English is the official language of only seven countries that comprise a little more than 5 percent of the world’s population. Only 30 percent of web users have English as their first language, leaving the vast majority of the world’s 6,900 linguistic groups with more than a smattering of web content in their mother tongue.
Yet research shows that consumers are 10 times more likely to buy on the Internet if a web site offers information in their own language. What does this mean for companies?
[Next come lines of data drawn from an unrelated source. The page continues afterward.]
Lemma accounts_released limit p ph ph' a :
  no_empty_share p → (∀ d, shares d ph ≤ device_count p d) → permit_of ph = Some a → share_of ph = a_device a →
  at_rest ph' → accounts limit p ph (release a p) ph'.
Proof.
  intros Hz Hd Hp Hs [Hp' Hs']. unfold release.
  assert (Hd' : ∀ d, device_count (permit_drop (a_public a) p) d = device_count p d) by (by destruct (a_public a)).
  destruct (drop_device_spec (a_device a) (permit_drop (a_public a) p)) as (H1 & H2 & H3).
  { by destruct (a_public a). }
  { intros d E. rewrite Hd'. specialize (Hd d). unfold shares in Hd. rewrite decide_True in Hd by congruence. lia. }
  split; [|intros d..|done].
  - intros public. unfold permits. rewrite Hp, Hp', H1. destruct (a_public a), public; simpl; lia.
  - rewrite (shares_none d ph' Hs'). specialize (H2 d). rewrite Hd' in H2. unfold shares. rewrite Hs. lia.
  - specialize (H2 d). rewrite Hd' in H2. lia.
Qed.

Section steps.
Context `{AuthCrypto} `{PairingCrypto} `{TransportCrypto} `{HttpCrate} `{Aead}.
Context (error_json : AppError → bytes).
Context (head_from_slice : bytes → option InnerRequestHead) (head_to_vec : InnerResponseHead → option bytes).
Context (registry_get : bytes → result AppError (option bytes)) (boot_secs : N) (enable_auth : bool).
Context (pairing_encryption : PairingEncryption) (trusted_proxies : list IpAddr) (limits : TunnelLimits).
Context (limit_pos : 0 < per_device_permits limits).
Abbreviation limit := (per_device_permits limits).
Abbreviation head_step := (head_step error_json head_from_slice head_to_vec registry_get boot_secs enable_auth limits).
Abbreviation event := (tunnel_event error_json head_from_slice head_to_vec registry_get boot_secs enable_auth limits).
Abbreviation sealed_start := (sealed_start error_json head_from_slice head_to_vec registry_get boot_secs enable_auth
  pairing_encryption trusted_proxies limits).
Abbreviation tunnel_run := (tunnel_run error_json head_from_slice head_to_vec registry_get boot_secs enable_auth
  pairing_encryption trusted_proxies limits).
Abbreviation tunnel_op := (tunnel_op error_json head_from_slice head_to_vec registry_get boot_secs enable_auth
  pairing_encryption trusted_proxies limits).

Lemma failed_rests : at_rest (outer_failed error_json).
Proof. done. Qed.
Lemma sealed_rests o r : at_rest (seal_reply error_json head_to_vec o r).
Proof. unfold seal_reply. by destruct (seal_response _ _ _). Qed.
#[local] Hint Resolve failed_rests sealed_rests : core.

Lemma head_step_accounts now wall o r p ph :
  no_empty_share p → at_rest ph → let '(p', ph') := head_step now wall o r p in accounts limit p ph p' ph'.
Proof.
  intros Hz [Hp Hs]. unfold Tunnel.head_step.
  assert (Hrest : ∀ ph', at_rest ph' → accounts limit p ph p ph').
  { intros ph' [Hp' Hs']. apply accounts_same; congruence. }
  destruct (parse_inner_head _ _) as [[[hd head_end]|]|]; [|by apply Hrest; auto..].
  destruct (inner_parts _ _) as [inner|]; [|by apply Hrest; auto].
  destruct (admit_inner _ _ _ _ _ _) as [admission|]; [|by apply Hrest; apply sealed_rests].
  unfold take_device. destruct (_ || _); [by apply accounts_same|].
  destruct (try_take _ _ _) as [m taken] eqn:Ht. apply try_take_spec in Ht as (Hm1 & Hm2 & Hm3); [|done..].
  destruct taken; split; try done.
  - intros public. unfold permits. by rewrite Hp.
  - intros d. rewrite (shares_none d ph Hs). unfold device_count at 1. simpl. rewrite Hm1. unfold shares. simpl.
    destruct (decide (d = default [] (claimed_device_id (ip_headers inner) (uri_query (ip_uri inner))))) as [->|Hd].
    + rewrite !decide_True by done. lia.
    + rewrite !decide_False by naive_solver. lia.
  - intros public. unfold permits. rewrite Hp.
    destruct (sealed_rests o (error_response error_json TransportBusy)) as [Hr _]. unfold reject. by rewrite Hr.
  - intros d. destruct (sealed_rests o (error_response error_json TransportBusy)) as [_ Hr].
    unfold reject. rewrite (shares_none d ph Hs), (shares_none d _ Hr). unfold device_count at 1. simpl. rewrite Hm1.
    rewrite decide_False by naive_solver. lia.
Qed.

Lemma body_step_accounts now o r a until p ph :
  no_empty_share p → (∀ d, shares d ph ≤ device_count p d) → permit_of ph = Some a → share_of ph = a_device a →
  let '(p', ph') := body_step error_json limits now o r a until p in accounts limit p ph p' ph'.
Proof.
  intros Hz Hd Hp Hs. unfold body_step. destruct (_ <? _); [by apply accounts_released|].
  by apply accounts_same.
Qed.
Simple. There is huge opportunity out there.
Thanks to the power of the Internet, businesses can more easily expand beyond their own national markets. Global e-commerce now exceeds $12.8 trillion per year, and the global online population is estimated to reach 1.8 billion by the year 2010.
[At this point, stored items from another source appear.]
Lemma redact_no_secrets v : no_secrets (redact_secrets v).
Proof.
  induction v as [v IH] using (induction_ltof1 _ depth). unfold ltof in IH. intros k x Hm Hk.
  rewrite redact_eq in Hm. destruct (view v) as [| | | |l|m] eqn:E;
    try (exfalso; apply (scalar_no_members v k x Hm); unfold is_object, is_array; by rewrite E).
  - inversion Hm as [? m ? ? Hv|? w ? ? Hc Hw]; subst; [by rewrite view_build in Hv|].
    unfold child in Hc. rewrite view_build in Hc. apply list_elem_of_fmap in Hc as (y & -> & Hy).
    by apply (IH y (depth_array _ _ _ E Hy)).
  - inversion Hm as [? m' ? ? Hv Hx|? w ? ? Hc Hw]; subst; unfold object_value in *.
    + rewrite view_build in Hv. injection Hv as <-. rewrite lookup_redacted in Hx.
      apply fmap_Some in Hx as (y & Hy & ->). by apply redact_member_allowed.
    + unfold child in Hc. rewrite view_build in Hc. destruct Hc as [j Hj]. rewrite lookup_redacted in Hj.
      apply fmap_Some in Hj as (y & Hy & ->). pose proof (depth_object _ _ _ _ E Hy) as Hd.
      unfold redact_member in Hw. destruct (usage_count j y) eqn:Hc.
      { exfalso. apply (scalar_no_members _ _ _ Hw); unfold usage_count, is_number in Hc; unfold is_object, is_array;
          by destruct (view y). }
      destruct (usage_container j y); [by apply (IH y)|]. destruct (secret_key j); [|by apply (IH y)].
      exfalso. apply (scalar_no_members _ _ _ Hw); unfold redacted, is_object, is_array; by rewrite view_string.
Qed.

Lemma redacted_fixed : redact_secrets redacted = redacted.
Proof. rewrite redact_eq. unfold redacted. by rewrite view_string. Qed.
Lemma redact_clean v : no_secrets v → redact_secrets v = v.
Proof.
  induction v as [v IH] using (induction_ltof1 _ depth). unfold ltof in IH. intros Hs.
  assert (Hc : ∀ w, child v w → redact_secrets w = w).
  { intros w Hw. apply IH; [by apply child_depth|]. intros k x Hx. apply Hs. by eapply member_below. }
  rewrite redact_eq. unfold child in Hc. destruct (view v) as [| | | |l|m] eqn:E; try done.
  - rewrite <-(build_view v), E. do 2 f_equal. rewrite <-(list_fmap_id l) at 2. apply list_fmap_ext.
    intros i x Hx%list_elem_of_lookup_2. by apply Hc.
  - rewrite <-(build_view v), E. unfold object_value. do 2 f_equal. apply map_eq. intros k. rewrite lookup_redacted.
    destruct (m !! k) as [x|] eqn:Hx; [|done]. simpl. f_equal. unfold redact_member.
    destruct (usage_count k x) eqn:Hu; [done|]. rewrite (Hc x) by eauto. destruct (usage_container k x) eqn:Hn; [done|].
    destruct (secret_key k) eqn:Hk; [|done].
    destruct (Hs k x (member_here v m k x E Hx) Hk) as [->|[?|?]]; congruence.
Qed.

(** C37: Redaction takes out every secret and nothing else: below the result,
    whatever the nesting, a member whose name contains a word for a secret (case
    and [-], [_] aside) is the text [[REDACTED]], a count of tokens or a record of
    such counts; an object keeps its members, those with other names holding
    their redacted values; a value with nothing to redact is unchanged, so
    redacting twice is redacting once. *)
Theorem redaction_removes_secrets (v : Value) :
  no_secrets (redact_secrets v) ∧
  (∀ m, as_object v = Some m → ∃ m', as_object (redact_secrets v) = Some m' ∧ dom m' = dom m ∧
    ∀ k x, m !! k = Some x → secret_key k = false → m' !! k = Some (redact_secrets x)) ∧
  (no_secrets v → redact_secrets v = v) ∧
  redact_secrets (redact_secrets v) = redact_secrets v.
Proof.
  split_and!; [apply redact_no_secrets| |apply redact_clean|apply redact_clean, redact_no_secrets].
  intros m Hm. unfold as_object in Hm. destruct (view v) as [| | | | |m0] eqn:E; try done. injection Hm as ->.
  eexists. split; [rewrite redact_eq, E; apply as_object_value|]. split.
  - apply set_eq. intros k. rewrite !elem_of_dom, lookup_redacted, fmap_is_Some. done.
  - intros k x Hx Hk. rewrite lookup_redacted, Hx. simpl. f_equal. unfold redact_member. rewrite Hk.
    destruct (usage_count k x) eqn:Hu; [|by destruct (usage_container k x)]. rewrite redact_eq.
    unfold usage_count, is_number in Hu. by destruct (view x).
Qed.
End redaction_proofs.

(** ** The budget *)

(** The sizes of what serde_json prints: text with its quotes and escapes, a
    number in at most 24 characters, an object with a colon in and a comma
    between its members. *)
Class SerdeSizes `{JsonView} `{!Serde} : Prop := {
  string_size s : value_bytes (string_value s) = serialized_string_bytes s;
  number_size n : value_bytes (build (SNumber n)) ≤ 24;
  bool_size b : value_bytes (bool_value b) ≤ 5;
  null_size : value_bytes null_value ≤ 4;
  object_size m : value_bytes (object_value m) ≤
    2 + map_fold (λ k v n, serialized_string_bytes k + value_bytes v + 2 + n) 0 m;
}.

Section budget.
Context `{JsonViewLaws} `{!Serde} `{!SerdeSizes}.
Implicit Types m : gmap string Value.

Definition members_size m : N := map_fold (λ k v n, serialized_string_bytes k + value_bytes v + 2 + n) 0 m.
Lemma members_size_new m k v : m !! k = None →
  members_size (<[k := v]> m) = serialized_string_bytes k + value_bytes v + 2 + members_size m.
Proof. intros Hk. unfold members_size. by rewrite map_fold_insert_L by (done || intros; lia). Qed.
Lemma members_size_insert m k v :
  members_size (<[k := v]> m) ≤ serialized_string_bytes k + value_bytes v + 2 + members_size m.
Proof.
  destruct (m !! k) as [w|] eqn:Hk; [|by rewrite members_size_new]. rewrite <-insert_delete_eq.
  rewrite members_size_new by apply lookup_delete_eq. rewrite <-(insert_delete_id m k w) at 2 by done.
  rewrite members_size_new by apply lookup_delete_eq. lia.
Qed.

Lemma scalar_size v n : scalar_bytes v = Some n → value_bytes v ≤ n.
Proof.
  unfold scalar_bytes. rewrite <-(build_view v). destruct (view v) as [|b|num|s|l|m] eqn:E; rewrite ?view_build; try done; intros [= <-].
  - rewrite <-view_null, build_view. pose proof null_size. lia.
  - pose proof (bool_size b). unfold bool_value in *. lia.
  - apply number_size.
  - by rewrite <-view_string, build_view, string_size.
Qed.
Lemma preserve_scalar_size acc member :
  members_size acc.2 ≤ N.min acc.1 BOUND_PRESERVED_SCALAR_BYTES →
  members_size (preserve_scalar acc member).2 ≤ N.min (preserve_scalar acc member).1 BOUND_PRESERVED_SCALAR_BYTES.
Proof.
  intros Hacc. unfold preserve_scalar. destruct (scalar_bytes member.2) as [bytes|] eqn:Hb; [|done]. cbn [fst snd].
  destruct ((_ <? bytes) || _) eqn:Hc; [lia|]. pose proof (members_size_insert acc.2 member.1 member.2).
  apply scalar_size in Hb. lia.
Qed.
Lemma preserved_size l acc :
  members_size acc.2 ≤ N.min acc.1 BOUND_PRESERVED_SCALAR_BYTES →
  members_size (foldl preserve_scalar acc l).2 ≤ BOUND_PRESERVED_SCALAR_BYTES.
Proof.
  revert acc. induction l as [|x l IH]; intros acc Hacc; [simpl; lia|]. by apply IH, preserve_scalar_size.
Qed.
Lemma replacement_size payload original : value_bytes (replacement_payload payload original) ≤ EVENT_PAYLOAD_BUDGET_BYTES.
Proof.
  unfold replacement_payload. set (kept := match as_object payload with Some map => _ | None => ∅ end).
  assert (members_size kept ≤ BOUND_PRESERVED_SCALAR_BYTES) as Hkept.
  { unfold kept. destruct (as_object payload); [by apply preserved_size|by vm_compute]. }
  etrans; [apply object_size|]. fold (members_size (<["originalBytes" := u64_value original]> (<["truncated" := bool_value true]> kept))).
  pose proof (members_size_insert (<["truncated" := bool_value true]> kept) "originalBytes" (u64_value original)) as H1'.
  pose proof (members_size_insert kept "truncated" (bool_value true)) as H2'.
  pose proof (number_size (num_of_u64 original)) as H3'. pose proof (bool_size true) as H4'. unfold u64_value in *.
  change (serialized_string_bytes "originalBytes") with 15 in *. change (serialized_string_bytes "truncated") with 11 in *.
  unfold EVENT_PAYLOAD_BUDGET_BYTES, MAX_EVENT_PAYLOAD_BYTES, BOUND_PRESERVED_SCALAR_BYTES in *. lia.
Qed.

(** A turn of the outer loop that cut something used up a leaf, so the loop ends
    by itself: more fuel changes nothing. *)
Lemma cut_leaves_shrinks recorded leaves excess payload records progressed :
  let r := cut_leaves recorded leaves excess payload records progressed in
  (length (bo_leaves r.1) ≤ length leaves)%nat ∧
  (progressed = false → r.2 = true → (length (bo_leaves r.1) < length leaves)%nat).
Proof.
  revert excess payload records progressed.
  induction leaves as [|[at_ n] leaves IH]; intros excess payload records progressed; [simpl; split; [done|congruence]|].
  cbn [cut_leaves]. destruct (_ || _); [simpl; split; [done|congruence]|].
  destruct (pointer payload at_ ≫= as_str) as [text|].
  - destruct (cut_text _ _ _ _ _) as [text' freed].
    destruct (IH (excess - freed) (pointer_set payload at_ (string_value text')) (<[at_ := u64_value (text_len text)]> records) true)
      as [Hle _]. simpl. split; [lia|]. intros _ _. lia.
  - destruct (IH excess payload records progressed) as [Hle Hlt]. simpl. split; [lia|]. intros Hp Hr. specialize (Hlt Hp Hr). lia.
Qed.
Lemma bound_loop_fuel f f' key original size b :
  (length (bo_leaves b) < f)%nat → (length (bo_leaves b) < f')%nat →
  bound_loop f key original size b = bound_loop f' key original size b.
Proof.
  revert f' size b. induction f as [|f IH]; intros [|f'] size b Hf Hf'; [lia..|]. cbn [bound_loop].
  destruct (size <=? _); [done|].
  pose proof (cut_leaves_shrinks (bool_decide (is_Some key)) (bo_leaves b) (size - EVENT_PAYLOAD_BUDGET_BYTES)
    (bo_payload b) (bo_records b) false) as [_ Hlt].
  destruct (cut_leaves _ _ _ _ _ _) as [b' [|]]; [|done]. specialize (Hlt eq_refl eq_refl). simpl in Hlt.
  apply IH; simpl; lia.
Qed.
Lemma bound_loop_size f key original size b :
  size = value_bytes (bo_payload b) →
  let r := bound_loop f key original size b in r.2 = value_bytes r.1 ∧ r.2 ≤ EVENT_PAYLOAD_BUDGET_BYTES.
Proof.
  revert size b. induction f as [|f IH]; intros size b Hsize; cbn [bound_loop];
    (destruct (size <=? _) eqn:Hle; [simpl; split; [done|lia]|]);
    destruct (cut_leaves _ _ _ _ _ _) as [b' progressed].
  - simpl. split; [done|apply replacement_size].
  - destruct progressed; [by apply IH|]. simpl. split; [done|apply replacement_size].
Qed.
With these amazing statistics in mind, Conversis commissioned a research study managed by the Localization Program at California State University, Chico. This one-of-a-kind study examined the localization practices of multinational enterprises (MNEs) and how well they are adapting to countries, cultures and languages.
This article will explore:
Explosive economic growth awaits in emerging markets
- the business opportunities that have arisen as a result of the current economic climate
- the cultural and linguistic barriers affecting MNEs wishing to trade overseas
- the strategic role of localization in Multinational Enterprises (MNEs)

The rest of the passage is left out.